Look through the data below for the line with "- reflexivity." and the line with "End FingerprintFacts.", then output those two and all lines in between, exactly as written.

INPUT MATERIAL:
- - -

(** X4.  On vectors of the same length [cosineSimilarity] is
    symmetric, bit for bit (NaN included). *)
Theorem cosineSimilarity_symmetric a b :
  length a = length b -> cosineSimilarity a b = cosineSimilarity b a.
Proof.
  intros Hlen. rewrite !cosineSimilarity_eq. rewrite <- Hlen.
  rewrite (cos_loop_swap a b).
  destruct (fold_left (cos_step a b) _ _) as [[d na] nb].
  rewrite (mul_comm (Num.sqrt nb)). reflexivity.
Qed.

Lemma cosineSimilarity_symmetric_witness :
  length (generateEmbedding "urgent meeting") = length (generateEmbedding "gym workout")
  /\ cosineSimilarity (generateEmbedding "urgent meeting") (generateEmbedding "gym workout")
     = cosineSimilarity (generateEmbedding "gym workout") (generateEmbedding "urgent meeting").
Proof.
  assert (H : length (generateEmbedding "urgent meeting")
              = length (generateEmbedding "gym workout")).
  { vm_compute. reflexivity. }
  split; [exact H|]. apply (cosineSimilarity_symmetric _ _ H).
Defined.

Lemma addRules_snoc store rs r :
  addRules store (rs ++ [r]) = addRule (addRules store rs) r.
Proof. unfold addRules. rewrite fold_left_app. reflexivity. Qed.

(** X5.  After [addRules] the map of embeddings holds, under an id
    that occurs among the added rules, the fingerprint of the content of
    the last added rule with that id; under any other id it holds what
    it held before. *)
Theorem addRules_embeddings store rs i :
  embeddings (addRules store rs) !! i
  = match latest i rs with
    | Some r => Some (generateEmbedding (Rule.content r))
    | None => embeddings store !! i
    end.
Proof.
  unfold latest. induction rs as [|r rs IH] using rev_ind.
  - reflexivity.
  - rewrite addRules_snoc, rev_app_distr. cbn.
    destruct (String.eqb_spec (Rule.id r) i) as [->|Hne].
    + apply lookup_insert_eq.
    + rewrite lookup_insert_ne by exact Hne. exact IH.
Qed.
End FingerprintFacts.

- - -

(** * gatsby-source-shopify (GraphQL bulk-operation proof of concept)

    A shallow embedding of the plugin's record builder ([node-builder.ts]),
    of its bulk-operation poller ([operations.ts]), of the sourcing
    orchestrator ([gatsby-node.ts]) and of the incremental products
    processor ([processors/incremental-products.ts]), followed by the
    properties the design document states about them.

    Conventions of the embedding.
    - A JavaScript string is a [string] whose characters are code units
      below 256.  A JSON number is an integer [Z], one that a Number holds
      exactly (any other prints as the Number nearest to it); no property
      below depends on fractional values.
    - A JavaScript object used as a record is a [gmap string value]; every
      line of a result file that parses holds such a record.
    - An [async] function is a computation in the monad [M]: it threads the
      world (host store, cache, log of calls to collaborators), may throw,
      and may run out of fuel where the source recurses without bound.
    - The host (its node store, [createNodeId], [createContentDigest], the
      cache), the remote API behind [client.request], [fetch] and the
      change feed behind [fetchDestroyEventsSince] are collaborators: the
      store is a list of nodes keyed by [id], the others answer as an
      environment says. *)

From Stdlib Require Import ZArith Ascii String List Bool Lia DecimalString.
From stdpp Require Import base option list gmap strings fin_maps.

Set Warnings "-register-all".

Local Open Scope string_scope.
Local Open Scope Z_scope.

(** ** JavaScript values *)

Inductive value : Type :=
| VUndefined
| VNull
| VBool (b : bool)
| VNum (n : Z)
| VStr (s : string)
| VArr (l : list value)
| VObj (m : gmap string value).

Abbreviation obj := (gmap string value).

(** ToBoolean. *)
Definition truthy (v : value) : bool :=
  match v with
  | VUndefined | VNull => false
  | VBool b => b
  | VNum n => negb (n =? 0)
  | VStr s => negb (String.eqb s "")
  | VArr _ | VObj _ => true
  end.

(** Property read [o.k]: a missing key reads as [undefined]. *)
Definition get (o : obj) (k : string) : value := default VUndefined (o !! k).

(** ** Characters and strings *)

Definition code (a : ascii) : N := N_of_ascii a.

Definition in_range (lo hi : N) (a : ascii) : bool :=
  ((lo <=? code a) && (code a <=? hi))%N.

- - -

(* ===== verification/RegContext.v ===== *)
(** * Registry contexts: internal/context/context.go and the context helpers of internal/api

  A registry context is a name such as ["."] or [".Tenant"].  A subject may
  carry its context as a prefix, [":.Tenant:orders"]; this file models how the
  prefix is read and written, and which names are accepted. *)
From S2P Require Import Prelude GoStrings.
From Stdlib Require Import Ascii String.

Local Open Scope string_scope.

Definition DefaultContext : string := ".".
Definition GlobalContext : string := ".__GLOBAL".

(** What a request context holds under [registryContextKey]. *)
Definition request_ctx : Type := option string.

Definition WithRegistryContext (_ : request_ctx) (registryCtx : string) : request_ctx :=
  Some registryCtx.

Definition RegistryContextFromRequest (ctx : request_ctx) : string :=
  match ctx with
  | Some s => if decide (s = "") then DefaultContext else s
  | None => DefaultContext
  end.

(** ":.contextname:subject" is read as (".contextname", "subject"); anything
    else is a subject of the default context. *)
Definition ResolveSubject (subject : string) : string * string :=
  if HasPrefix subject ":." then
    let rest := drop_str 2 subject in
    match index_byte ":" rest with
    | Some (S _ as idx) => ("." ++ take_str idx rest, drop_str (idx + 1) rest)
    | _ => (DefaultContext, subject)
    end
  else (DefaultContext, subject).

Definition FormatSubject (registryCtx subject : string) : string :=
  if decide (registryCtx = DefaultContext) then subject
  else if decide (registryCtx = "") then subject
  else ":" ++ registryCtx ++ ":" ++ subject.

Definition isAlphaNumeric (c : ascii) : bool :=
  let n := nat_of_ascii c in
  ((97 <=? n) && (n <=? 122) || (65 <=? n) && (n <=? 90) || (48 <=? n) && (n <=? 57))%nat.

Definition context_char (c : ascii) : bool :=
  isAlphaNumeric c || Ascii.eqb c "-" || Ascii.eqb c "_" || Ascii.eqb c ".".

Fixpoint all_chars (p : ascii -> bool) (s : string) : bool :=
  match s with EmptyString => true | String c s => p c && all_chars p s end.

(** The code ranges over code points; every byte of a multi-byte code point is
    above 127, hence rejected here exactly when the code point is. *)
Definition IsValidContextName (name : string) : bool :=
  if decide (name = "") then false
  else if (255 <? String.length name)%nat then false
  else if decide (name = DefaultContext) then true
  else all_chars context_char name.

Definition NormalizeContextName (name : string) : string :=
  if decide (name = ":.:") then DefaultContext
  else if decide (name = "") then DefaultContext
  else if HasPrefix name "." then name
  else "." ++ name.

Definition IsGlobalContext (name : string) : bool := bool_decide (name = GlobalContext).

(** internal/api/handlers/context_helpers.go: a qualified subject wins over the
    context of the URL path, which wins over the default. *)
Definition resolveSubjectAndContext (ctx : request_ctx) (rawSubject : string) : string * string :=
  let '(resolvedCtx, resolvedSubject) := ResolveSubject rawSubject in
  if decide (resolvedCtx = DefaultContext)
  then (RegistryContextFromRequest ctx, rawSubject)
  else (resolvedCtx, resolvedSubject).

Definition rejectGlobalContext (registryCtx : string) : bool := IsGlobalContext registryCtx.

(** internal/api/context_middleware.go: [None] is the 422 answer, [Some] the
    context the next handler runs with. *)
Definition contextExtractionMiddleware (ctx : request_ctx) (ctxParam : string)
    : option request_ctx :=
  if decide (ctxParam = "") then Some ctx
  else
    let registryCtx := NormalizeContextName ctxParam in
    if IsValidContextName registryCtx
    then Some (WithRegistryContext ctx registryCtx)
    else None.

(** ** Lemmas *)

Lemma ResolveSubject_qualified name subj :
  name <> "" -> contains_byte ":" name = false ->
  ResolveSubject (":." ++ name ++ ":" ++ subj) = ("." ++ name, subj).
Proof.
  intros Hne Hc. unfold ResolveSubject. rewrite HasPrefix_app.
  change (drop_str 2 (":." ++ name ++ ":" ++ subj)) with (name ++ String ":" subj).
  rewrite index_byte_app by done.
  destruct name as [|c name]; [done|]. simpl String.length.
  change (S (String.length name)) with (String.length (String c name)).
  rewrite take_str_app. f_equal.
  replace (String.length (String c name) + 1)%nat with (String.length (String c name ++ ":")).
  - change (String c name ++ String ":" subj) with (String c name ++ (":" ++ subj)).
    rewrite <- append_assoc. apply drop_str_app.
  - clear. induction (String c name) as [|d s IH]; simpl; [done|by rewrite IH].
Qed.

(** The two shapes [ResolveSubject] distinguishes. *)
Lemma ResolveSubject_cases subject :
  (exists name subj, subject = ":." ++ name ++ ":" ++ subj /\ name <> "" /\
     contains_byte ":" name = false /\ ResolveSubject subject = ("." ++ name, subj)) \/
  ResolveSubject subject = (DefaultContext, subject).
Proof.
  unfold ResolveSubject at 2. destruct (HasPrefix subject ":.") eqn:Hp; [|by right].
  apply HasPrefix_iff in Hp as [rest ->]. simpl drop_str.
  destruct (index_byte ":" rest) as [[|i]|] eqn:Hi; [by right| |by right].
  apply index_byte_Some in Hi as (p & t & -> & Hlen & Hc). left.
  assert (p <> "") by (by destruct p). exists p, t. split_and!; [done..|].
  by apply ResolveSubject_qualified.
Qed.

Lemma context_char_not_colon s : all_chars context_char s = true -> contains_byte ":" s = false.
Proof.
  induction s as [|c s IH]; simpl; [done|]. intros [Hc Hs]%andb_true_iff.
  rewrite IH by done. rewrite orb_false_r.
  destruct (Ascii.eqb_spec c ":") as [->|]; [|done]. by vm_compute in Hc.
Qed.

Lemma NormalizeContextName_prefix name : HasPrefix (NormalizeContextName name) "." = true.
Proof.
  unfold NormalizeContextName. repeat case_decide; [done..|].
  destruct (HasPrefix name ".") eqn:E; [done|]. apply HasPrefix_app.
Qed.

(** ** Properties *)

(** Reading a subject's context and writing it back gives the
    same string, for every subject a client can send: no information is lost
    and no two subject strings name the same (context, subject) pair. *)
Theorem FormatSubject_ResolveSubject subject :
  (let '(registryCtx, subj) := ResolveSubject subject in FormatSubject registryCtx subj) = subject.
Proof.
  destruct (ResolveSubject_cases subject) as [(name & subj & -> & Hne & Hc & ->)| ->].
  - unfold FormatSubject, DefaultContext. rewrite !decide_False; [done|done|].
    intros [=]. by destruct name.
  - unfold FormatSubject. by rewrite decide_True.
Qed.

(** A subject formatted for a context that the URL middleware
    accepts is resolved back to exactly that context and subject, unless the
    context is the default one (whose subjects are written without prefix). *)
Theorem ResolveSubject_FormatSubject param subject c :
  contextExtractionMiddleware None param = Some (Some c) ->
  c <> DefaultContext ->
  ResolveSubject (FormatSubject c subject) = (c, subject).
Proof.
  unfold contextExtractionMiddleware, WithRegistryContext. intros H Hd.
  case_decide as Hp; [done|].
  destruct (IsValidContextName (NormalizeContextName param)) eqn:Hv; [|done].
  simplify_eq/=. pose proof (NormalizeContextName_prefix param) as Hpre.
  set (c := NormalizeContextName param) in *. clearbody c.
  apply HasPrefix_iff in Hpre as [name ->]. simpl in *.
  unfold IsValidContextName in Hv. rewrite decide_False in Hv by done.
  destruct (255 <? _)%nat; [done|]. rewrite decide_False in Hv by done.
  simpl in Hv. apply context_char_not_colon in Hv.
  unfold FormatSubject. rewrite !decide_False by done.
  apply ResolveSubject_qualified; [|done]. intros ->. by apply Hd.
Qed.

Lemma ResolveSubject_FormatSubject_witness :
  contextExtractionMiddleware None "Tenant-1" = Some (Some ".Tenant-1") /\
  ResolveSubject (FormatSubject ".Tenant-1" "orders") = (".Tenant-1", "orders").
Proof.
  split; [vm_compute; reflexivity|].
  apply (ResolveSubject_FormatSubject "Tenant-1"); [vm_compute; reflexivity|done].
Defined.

- - -

ANSWER TO THE PROBLEM:
  - reflexivity.
  - rewrite addRules_snoc, rev_app_distr. cbn.
    destruct (String.eqb_spec (Rule.id r) i) as [->|Hne].
    + apply lookup_insert_eq.
    + rewrite lookup_insert_ne by exact Hne. exact IH.
Qed.
End FingerprintFacts.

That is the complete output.